Nearby browses a sprightly pair of grey duikers. They blink and nibble distractedly at a sour-plum shrub that could, in seasons to come, grow taller than the surrounding anthills and offer them cover and protection. The buck nudges and nips, playfully, and horns the nearby bushes, and wets them. Is this the beginning of their courtship? In her delicate struttings, the doe surely knows. As long as there remains the vegetation from which to draw water, this seems a good place for them to loiter, and there will be no need to browse riverwards risking encounters with the dangers that lurk there. There are also, plentiful in the summer veld, fruits and tubers, insects and even small birds or mammals on which to feed. Venturing to the fringes of human settlement, to the lush gardens of a nearby village or farmyard is sometimes safe at night but, for lingering, the open savanna stillness is the place of choice.
The quiet of nature is not ‘silence’, for that is a human construct, like their buildings and carved roads and wild dust-spewing vehicles, and is unlike the daily rising and setting of the sun or the phases of the moon. Or the displays of the Milky Way at night, or the fatiguing heat of summer and the biting chill of winter.
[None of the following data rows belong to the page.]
(* ===== verification/Ring.v ===== *)
(** * The ring buffer of a resumable connection: [lib/resumption/managedconn.go]

    A [buffer] is the part of a byte stream between two absolute positions,
    kept in an array that is indexed modulo its length.  Positions are 64 bit
    words.  A panic of the code is an error of the model. *)

From stdpp Require Import list.
From S2P Require Import Prelude GoStrings.
#[local] Open Scope Z_scope.

Definition u64 (x : Z) : Z := x mod 2 ^ 64.
Definition len64 (s : list byte) : Z := Z.of_nat (length s).

Definition divide_panic : error := Error KOther "integer divide by zero" [] [].
Definition endless_loop : error := Error KOther "the loop does not end" [] [].

Definition initialBufferSize : Z := 4096.

Record buffer := mkBuffer {
  b_data : list byte;
  b_start : Z;
  b_end : Z;
}.
Definition emptyBuffer : buffer := mkBuffer [] 0 0.

(** A slice of an array: where it starts and how many bytes it has. *)
Record view := mkView {
  v_off : nat;
  v_len : nat;
}.
Definition noView : view := mkView 0 0.
Definition view_bytes (data : list byte) (v : view) : list byte := take (v_len v) (drop (v_off v) data).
There is no right time – there is just savanna stillness and, like a rolling, tumbling dung-ball, time passing – for that is where the peace that gives life begins. For that is where enlightenment begins.
Chapter 1: Egg
Call me Catharsius. That places me in a broad and vague enough order. It calls out to a life of growing and shedding, and moving on. It’s suited to me at any time. At any stage it will classify me. But names are only given when beginnings start to have meaning: humans presume this, don’t they? So am I to remain nameless, naturally? Call me stubborn.
This was all before I became a creature of value and of deserving, and before I began to roll. When I learnt to purposefully move manure, to toil, then, and only after this emergence, was I ‘Rollo’. But time isn’t a dung-ball to be pushed backwards. Discernment invites revisiting the moments of peace that begin life.
I was an egg once. Once. More than – or so my feelers sense – one entire revolution of the savanna ago. Preceding me, the veld had yielded a pair of dung-beetles, whose dust-trails crossed, and they met, and settled their suitability in chemical agreement. Then they toiled, and created an orb of moist excrement, and laboured to lodge it between a rock and a hyrax burrow. It was semi-submerged by their other dung-balls, and formed a kind of nest-pile that was not too wet and not too dry. This was my first of many habitats, a half-buried home, the brood-ball into which I was laid. There were siblings in similar coverings around and above me as I was developing, on the edge, and relatively lower. In the vigilance that nature bestows, my parents kept numerous eyes on all the balls. Seasons of growth have since circulated for me to be in my place, able to look back, and sense the simple wisdom – is that what instinct is? – dung-beetle parents have, to not put all their eggs in one brood-ball, and to know what balls it takes to breed.
That’s because not every ball hits. Squelchy, white insect eggs are nutritious, a perfect mouthful for prowling, marauding ants and swooping, pecking birds. For only a few rotations of the earth under the savanna sun, we remained fixed in the veld, and motionless in manure – or as still as moist growth permits. In the dry and often desolate bundu, dung-beetle zai were sought-after, and looked-after. And I was kept innocently safe, in a protecting brood-ball: parental care extended deep into dung.